§ PROBLEM: Look through the records below for the line holding "e ← load p; upd". Write it out exactly, with each following line through the line holding "if decide (FAST ≤ schedule c ≤".

§ DATA FOR THE TASK:
(* ===== verification/AflQueue.v ===== *)
(** * AflQueue: the favoured entries of the AFL++ queue, AFLplusplus/src/afl-fuzz-queue.c

    [update_bitmap_score] keeps, for every byte of the coverage map, the best
    entry that hits it, and counts how many bytes each entry holds; [cull_queue]
    marks as favoured a set of these entries that covers every held byte.

    [queue_entry] and [afl_state] are the fields of [struct queue_entry] and
    [struct afl_state] (include/afl-fuzz.h) that these functions use. Entries are
    shared: the queue and the slots hold locations in [entries]. *)

From Stdlib Require Import Ascii.
From S2P Require Import Prelude AflBitmap.

(** ** Data *)

Abbreviation loc := positive.

Record queue_entry := QueueEntry {
  fname : string;
  len : Z;
  was_fuzzed : bool;
  favored : bool;
  fs_redundant : bool;
  disabled : bool;
  fuzz_level : Z;
  n_fuzz_entry : Z;
  exec_us : Z;
  exec_cksum : Z;
  trace_mini : option (list Z);
  tc_ref : Z }.

Definition set_len (v : Z) (e : queue_entry) : queue_entry :=
  QueueEntry (fname e) v (was_fuzzed e) (favored e) (fs_redundant e) (disabled e) (fuzz_level e) (n_fuzz_entry e)
    (exec_us e) (exec_cksum e) (trace_mini e) (tc_ref e).
Definition set_favored (v : bool) (e : queue_entry) : queue_entry :=
  QueueEntry (fname e) (len e) (was_fuzzed e) v (fs_redundant e) (disabled e) (fuzz_level e) (n_fuzz_entry e)
    (exec_us e) (exec_cksum e) (trace_mini e) (tc_ref e).
Definition set_fs_redundant (v : bool) (e : queue_entry) : queue_entry :=
  QueueEntry (fname e) (len e) (was_fuzzed e) (favored e) v (disabled e) (fuzz_level e) (n_fuzz_entry e)
    (exec_us e) (exec_cksum e) (trace_mini e) (tc_ref e).
Definition set_trace_mini (v : option (list Z)) (e : queue_entry) : queue_entry :=
  QueueEntry (fname e) (len e) (was_fuzzed e) (favored e) (fs_redundant e) (disabled e) (fuzz_level e) (n_fuzz_entry e)
    (exec_us e) (exec_cksum e) v (tc_ref e).
Definition set_tc_ref (v : Z) (e : queue_entry) : queue_entry :=
  QueueEntry (fname e) (len e) (was_fuzzed e) (favored e) (fs_redundant e) (disabled e) (fuzz_level e) (n_fuzz_entry e)
    (exec_us e) (exec_cksum e) (trace_mini e) v.

(** The part of the state that the functions only read. *)
Record config := Config {
  schedule : Z;
  fixed_seed : bool;
  n_fuzz : list Z;
  map_size : Z;
  non_instrumented_mode : bool }.

(** [redundant_edges] is the directory [out_dir/queue/.state/redundant_edges];
    [requests] numbers the system calls (see [Host]). *)
Record afl_state := AflState {
  settings : config;
  trace_bits : list Z;
  top_rated : list (option loc);
  queue_buf : list loc;
  entries : gmap loc queue_entry;
  score_changed : bool;
  queued_favored : Z;
  pending_favored : Z;
  map_tmp_buf : list Z;
  redundant_edges : gset string;
  requests : positive }.

Definition set_trace_bits (v : list Z) (s : afl_state) : afl_state :=
  AflState (settings s) v (top_rated s) (queue_buf s) (entries s) (score_changed s) (queued_favored s)
    (pending_favored s) (map_tmp_buf s) (redundant_edges s) (requests s).
Definition set_top_rated (v : list (option loc)) (s : afl_state) : afl_state :=
  AflState (settings s) (trace_bits s) v (queue_buf s) (entries s) (score_changed s) (queued_favored s)
    (pending_favored s) (map_tmp_buf s) (redundant_edges s) (requests s).
Definition set_entries (v : gmap loc queue_entry) (s : afl_state) : afl_state :=
  AflState (settings s) (trace_bits s) (top_rated s) (queue_buf s) v (score_changed s) (queued_favored s)
    (pending_favored s) (map_tmp_buf s) (redundant_edges s) (requests s).
Definition set_score_changed (v : bool) (s : afl_state) : afl_state :=
  AflState (settings s) (trace_bits s) (top_rated s) (queue_buf s) (entries s) v (queued_favored s)
    (pending_favored s) (map_tmp_buf s) (redundant_edges s) (requests s).
Definition set_queued_favored (v : Z) (s : afl_state) : afl_state :=
  AflState (settings s) (trace_bits s) (top_rated s) (queue_buf s) (entries s) (score_changed s) v
    (pending_favored s) (map_tmp_buf s) (redundant_edges s) (requests s).
Definition set_pending_favored (v : Z) (s : afl_state) : afl_state :=
  AflState (settings s) (trace_bits s) (top_rated s) (queue_buf s) (entries s) (score_changed s) (queued_favored s)
    v (map_tmp_buf s) (redundant_edges s) (requests s).
Definition set_map_tmp_buf (v : list Z) (s : afl_state) : afl_state :=
  AflState (settings s) (trace_bits s) (top_rated s) (queue_buf s) (entries s) (score_changed s) (queued_favored s)
    (pending_favored s) v (redundant_edges s) (requests s).
Definition set_redundant_edges (v : gset string) (s : afl_state) : afl_state :=
  AflState (settings s) (trace_bits s) (top_rated s) (queue_buf s) (entries s) (score_changed s) (queued_favored s)
    (pending_favored s) (map_tmp_buf s) v (requests s).
Definition set_requests (v : positive) (s : afl_state) : afl_state :=
  AflState (settings s) (trace_bits s) (top_rated s) (queue_buf s) (entries s) (score_changed s) (queued_favored s)
    (pending_favored s) (map_tmp_buf s) (redundant_edges s) v.

(** The power schedules, in the order of the enumeration. *)
Definition EXPLORE : Z := 0.
Definition FAST : Z := 3.
Definition RARE : Z := 7.

(** ** Accesses *)

Definition upd (f : afl_state → afl_state) : M afl_state unit := s ← get_state; put_state (f s).

(** [a[i]]. *)
Definition at_index {A} (a : list A) (i : Z) : M afl_state A :=
  match a !! Z.to_nat i with Some x => mret x | None => fail OutOfBounds end.

Definition load (p : loc) : M afl_state queue_entry :=
  s ← get_state; match entries s !! p with Some e => mret e | None => fail Dangling end.

Definition modify (p : loc) (f : queue_entry → queue_entry) : M afl_state unit :=
  e ← load p; upd (λ s, set_entries (<[p := f e]> (entries s)) s).

(** ** [update_bitmap_score] *)

(** [next_pow2] of include/alloc-inl.h. *)
Definition next_pow2 (x : Z) : Z :=
  let out := u64 (x - 1) in
  let out := Z.lor out (Z.shiftr out 1) in
  let out := Z.lor out (Z.shiftr out 2) in
  let out := Z.lor out (Z.shiftr out 4) in
  let out := Z.lor out (Z.shiftr out 8) in
  let out := Z.lor out (Z.shiftr out 16) in
  u64 (out + 1).

(** [fuzz_p2] of the entry that is scored. *)
Definition fuzz_p2 (c : config) (e : queue_entry) : M afl_state Z :=
  if decide (FAST ≤ schedule c < RARE) then mret 0
  else if decide (schedule c = RARE) then n ← at_index (n_fuzz c) (n_fuzz_entry e); mret (next_pow2 n)
  else mret (fuzz_level e).

Definition top_rated_fuzz_p2 (c : config) (e : queue_entry) : M afl_state Z :=
  if decide (FAST ≤ schedule c ≤ RARE) then n ← at_index (n_fuzz c) (n_fuzz_entry e); mret (next_pow2 n)
  else mret (fuzz_level e).

(** [q->len << 2], in 32 bits, or [q->exec_us * q->len]. *)
Definition fav_factor (c : config) (e : queue_entry) : Z :=
  if decide (RARE ≤ schedule c ∨ fixed_seed c = true) then u32 (len e * 4) else u64 (exec_us e * len e).

(** The comparisons that end in [continue], in their order; the last one repeats
    the factors of the second. *)
Definition loses (p2 fav top_p2 top_fav : Z) : bool :=
  if decide (top_p2 < p2) then true
  else if decide (p2 = top_p2 ∧ top_fav < fav) then true
  else bool_decide (top_fav < fav).

(** [if (!--top->tc_ref)]: the compact trace goes with the last slot. *)
Definition release (p : loc) : M afl_state unit :=
  _ ← modify p (λ e, set_tc_ref (u32 (tc_ref e - 1)) e);
  e ← load p;
  if decide (tc_ref e = 0) then modify p (set_trace_mini None) else mret tt.

(** [afl->top_rated[i] = q] and what follows. *)
Definition hold (q : loc) (i : Z) : M afl_state unit :=
  _ ← upd (λ s, set_top_rated (<[Z.to_nat i := Some q]> (top_rated s)) s);
  _ ← modify q (λ e, set_tc_ref (u32 (tc_ref e + 1)) e);
  e ← load q;
  _ ← (match trace_mini e with
       | Some _ => mret tt
       | None =>
           s ← get_state;
           let len := Z.shiftr (map_size (settings s)) 3 in
           modify q (set_trace_mini (Some (minimize_bits (map_size (settings s)) (replicate (Z.to_nat len) 0) (trace_bits s))))
       end);
  upd (set_score_changed true).

(** The body of the loop, for byte [i]. *)
Definition score_byte (q : loc) (p2 fav : Z) (i : Z) : M afl_state unit :=
  s ← get_state;
  b ← at_index (trace_bits s) i;
  if decide (b = 0) then mret tt else
  top ← at_index (top_rated s) i;
  keep ← (match top with
          | None => mret false
          | Some t =>
              e ← load t;
              top_p2 ← top_rated_fuzz_p2 (settings s) e;
              if loses p2 fav top_p2 (fav_factor (settings s) e) then mret true
              else _ ← release t; mret false
          end);
  if (keep : bool) then mret tt else hold q i.

Definition update_bitmap_score (q : loc) : M afl_state unit :=
  s ← get_state;
  e ← load q;
  p2 ← fuzz_p2 (settings s) e;
  for_loop (Z.to_nat (map_size (settings s))) 0 (score_byte q p2 (fav_factor (settings s) e)).

(** ** [cull_queue] *)

(** [strrchr(fname, '/') + 1]; NULL + 1 when there is no slash. *)
Fixpoint base_name (s : string) : option string :=
  match s with
  | EmptyString => None
  | String c s =>
      match base_name s with
      | Some b => Some b
      | None => if decide (c = "/"%char) then Some s else None
      end
  end.

Section Cull.
Context `{Host}.

(** A system call is made: whether it succeeds. *)
Definition request : M afl_state bool :=
  s ← get_state; _ ← put_state (set_requests (Pos.succ (requests s)) s); mret (negb (refuses (requests s))).

(** [open] with [O_EXCL] fails on a file that exists, [unlink] on one that does
    not; [PFATAL] ends the process. *)
Definition mark_as_redundant (q : loc) (state : bool) : M afl_state unit :=
  e ← load q;
  if decide (state = fs_redundant e) then mret tt else
  _ ← modify q (set_fs_redundant state);
  match base_name (fname e) with
  | None => fail NullDeref
  | Some fn =>
      ok ← request;
      s ← get_state;
      if state then
        if decide (ok = true ∧ fn ∉ redundant_edges s)
        then upd (λ s, set_redundant_edges ({[fn]} ∪ redundant_edges s) s) else fail ProcessExit
      else
        if decide (ok = true ∧ fn ∈ redundant_edges s)
        then upd (λ s, set_redundant_edges (redundant_edges s ∖ {[fn]}) s) else fail ProcessExit
  end.

(** The body of [while (j--)]: the bits of byte [j] of the compact trace leave [temp_v]. *)
Definition clear_byte (t : loc) (j : Z) : M afl_state unit :=
  e ← load t;
  match trace_mini e with
  | None => fail NullDeref
  | Some mini =>
      b ← at_index mini j;
      if decide (b = 0) then mret tt else
      s ← get_state;
      v ← at_index (map_tmp_buf s) j;
      upd (λ s, set_map_tmp_buf (<[Z.to_nat j := Z.land v (Z.lxor b 255)]> (map_tmp_buf s)) s)
  end.

(** The loop [while (j--)] from [j = n]. *)
Fixpoint clear_loop (t : loc) (n : nat) : M afl_state unit :=
  match n with
  | O => mret tt
  | S n => _ ← clear_byte t (Z.of_nat n); clear_loop t n
  end.

(** The choice for byte [i]. *)
Definition cull_byte (i : Z) : M afl_state unit :=
  s ← get_state;
  top ← at_index (top_rated s) i;
  match top with
  | None => mret tt
  | Some t =>
      v ← at_index (map_tmp_buf s) (Z.shiftr i 3);
      if decide (Z.land v (Z.shiftl 1 (Z.land i 7)) = 0) then mret tt else
      _ ← clear_loop t (Z.to_nat (Z.shiftr (map_size (settings s)) 3));
      e ← load t;
      if favored e then mret tt else
      _ ← modify t (set_favored true);
      _ ← upd (λ s, set_queued_favored (u32 (queued_favored s + 1)) s);
      if was_fuzzed e then mret tt else upd (λ s, set_pending_favored (u32 (pending_favored s + 1)) s)
  end.

(** A loop over the queue. *)
Definition over_queue (f : loc → M afl_state unit) : M afl_state unit :=
  s ← get_state;
  for_loop (length (queue_buf s)) 0 (λ i, s ← get_state; q ← at_index (queue_buf s) i; f q).

Definition cull_queue : M afl_state unit :=
  s ← get_state;
  if decide (score_changed s = false ∨ non_instrumented_mode (settings s) = true) then mret tt else
  let len := Z.shiftr (map_size (settings s)) 3 in
  _ ← upd (set_score_changed false);
  (* memset(temp_v, 255, len) *)
  _ ← (if decide (len ≤ zlen (map_tmp_buf s))
       then upd (set_map_tmp_buf (replicate (Z.to_nat len) 255 ++ drop (Z.to_nat len) (map_tmp_buf s)))
       else fail OutOfBounds);
  _ ← upd (λ s, set_pending_favored 0 (set_queued_favored 0 s));
  _ ← over_queue (λ q, modify q (set_favored false));
  _ ← for_loop (Z.to_nat (map_size (settings s))) 0 cull_byte;
  over_queue (λ q, e ← load q; if disabled e then mret tt else mark_as_redundant q (negb (favored e))).
End Cull.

§ EXERCISE OUTPUT:
  e ← load p; upd (λ s, set_entries (<[p := f e]> (entries s)) s).

(** ** [update_bitmap_score] *)

(** [next_pow2] of include/alloc-inl.h. *)
Definition next_pow2 (x : Z) : Z :=
  let out := u64 (x - 1) in
  let out := Z.lor out (Z.shiftr out 1) in
  let out := Z.lor out (Z.shiftr out 2) in
  let out := Z.lor out (Z.shiftr out 4) in
  let out := Z.lor out (Z.shiftr out 8) in
  let out := Z.lor out (Z.shiftr out 16) in
  u64 (out + 1).

(** [fuzz_p2] of the entry that is scored. *)
Definition fuzz_p2 (c : config) (e : queue_entry) : M afl_state Z :=
  if decide (FAST ≤ schedule c < RARE) then mret 0
  else if decide (schedule c = RARE) then n ← at_index (n_fuzz c) (n_fuzz_entry e); mret (next_pow2 n)
  else mret (fuzz_level e).

Definition top_rated_fuzz_p2 (c : config) (e : queue_entry) : M afl_state Z :=
  if decide (FAST ≤ schedule c ≤ RARE) then n ← at_index (n_fuzz c) (n_fuzz_entry e); mret (next_pow2 n)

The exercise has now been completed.